In the meantime, though, the operating officers of the big social networks, spurred by their investors, are concentrating on scale, monetizing their efforts and winning. They are all about enormous user bases – something that doesn’t feel particularly human.
And some of the features they describe sound distinctly non-social, like describing LinkedIn as a “branded professional utility”. Oh, I know what that means, and I actually like that LinkedIn isn’t in my face constantly like an attention-starved puppy, that it is more focused and specific and reflective of only one aspect of my life. But I’ve never actually said that phrase to anyone outside of work.
I scribbled in my notebook: is there a social ineptness to current social networks?
The current environment doesn’t feel particularly representational to me. It seems more like a petition – collect signatures and move on. In fact, it feels programmed.
I’m on Facebook, but it’s more of a stage of life in my eyes than anything else. Facebook represents the stage of life when you want, feel compelled even, to broadcast to and interact regularly with a broad swath of the world (50% of Facebook users come back every day). I, however, am in a stage of life where my pronouncements are circumscribed and divvied up according to need and interest and I don’t have time to monitor my representational life for long stretches. (And when my daughter gets married and has a family, she won’t have that time either, Millennial or no.)

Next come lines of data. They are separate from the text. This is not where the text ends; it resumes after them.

(* ===== verification/Embedded.v ===== *)
(** * Packages [identity] and [embedded]: a store in a process of its own
    ([identity.go], [embedded.go])

    The identity of a store is a key pair in two files.  An embedded store has the
    objects, references and remotes that the daemon would have, and syncs with remote
    servers through clients that it keeps.  What a client of a remote answers is
    [calls], which also carries the grant of each request. *)

From Stdlib Require Import Init.Byte.
From S2P Require Import Prelude Machine Key Chunkers FsEncode Instances FsTree FsRead FsWalk PackRecord PackStream Footer FooterFacts Packstore PackstoreRep PackstoreFacts Compact PackstoreSpec Parallel Inbox InboxProtocol InboxSpec Text Sshsign Reference Refstore Gc GcProtocol GcFacts Auth AuthFacts Server ServerSpec Routes Sync Remote Path Posix AllowStore Remotes Daemon DaemonFacts DaemonSpec Client ClientSpec.
From Stdlib Require Import ZifyBool ZifyNat.
Local Open Scope Z_scope.

(** ** The identity *)

(** What the package uses of [ssh] and [ed25519]. *)
Class SshIdentity `{SshSig} := {
  PrivateKey : Type;
  GenerateKey : bytes → result PrivateKey;         (* from random bytes *)
  MarshalPEM : PrivateKey → result bytes;          (* with the comment *)
  NewSignerFromKey : PrivateKey → result Signer;
  ParsePrivateKey : bytes → result Signer;
  PassphraseMissing : error → bool;
  AuthorizedKey : Signer → bytes;                  (* the line of its public key *)
}.
Class SshIdentityLaws `{SshIdentity} := {
  ParsePrivateKey_Marshal priv b : MarshalPEM priv = Ok b → ParsePrivateKey b = NewSignerFromKey priv;
  NewSigner_Ok priv b : MarshalPEM priv = Ok b → is_ok (NewSignerFromKey priv) = true;
}.

Definition Comment : bytes := str "amber-store".

(** The files [identity], [identity.tmp] and [identity.pub], and how the next calls turn
    out: an error comes with the number of bytes that were written before it. *)
Record idisk := mkIdisk { id_key : option bytes; id_tmp : option bytes; id_pub : option bytes; id_events : list (option (error * nat)) }.
Definition id_pop (d : idisk) : option (error * nat) * idisk :=
  match id_events d with
  | [] => (None, d)
  | e :: evs => (e, mkIdisk (id_key d) (id_tmp d) (id_pub d) evs)
  end.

To me, the big-box approach doesn’t feel particularly representational. To really reflect the social graph (vs. monetize the masses), you have to consider the other social networks in our lives. The smaller, more human scale networks. What about temporary, or “pop-up” social networks, the kind that come together around a specific purpose and time (canvas for a candidate, DLD) or just periodically over long expanses of time (high school friends)? What about alumni networks - which today function primarily as fundraising vehicles - but which could be richer environments not unlike campuses themselves? What about workplace networks and sports talk radio and shared life stages?
These are social interactions and networks as defined by people, not programmers. And they are rich in possibility. To be truly representational about real life social interactions, to build a mirror social world similar to the mirror physical world Google is focused on, we’re going to need flexibility and options of scale.
Our lives are built on relevance, the ties that bind and conversation. I don’t want to join one network – I am my own series of networks.
Joanna Shields of Bebo tried to make that point by arguing that social networking was not a “zero sum game” and that it could be additive.
If a brand wants to be nourished by society, and truly build conversational relationships and connections with its consumers, one big opportunity is to identify real networks that already exist and empower them to connect.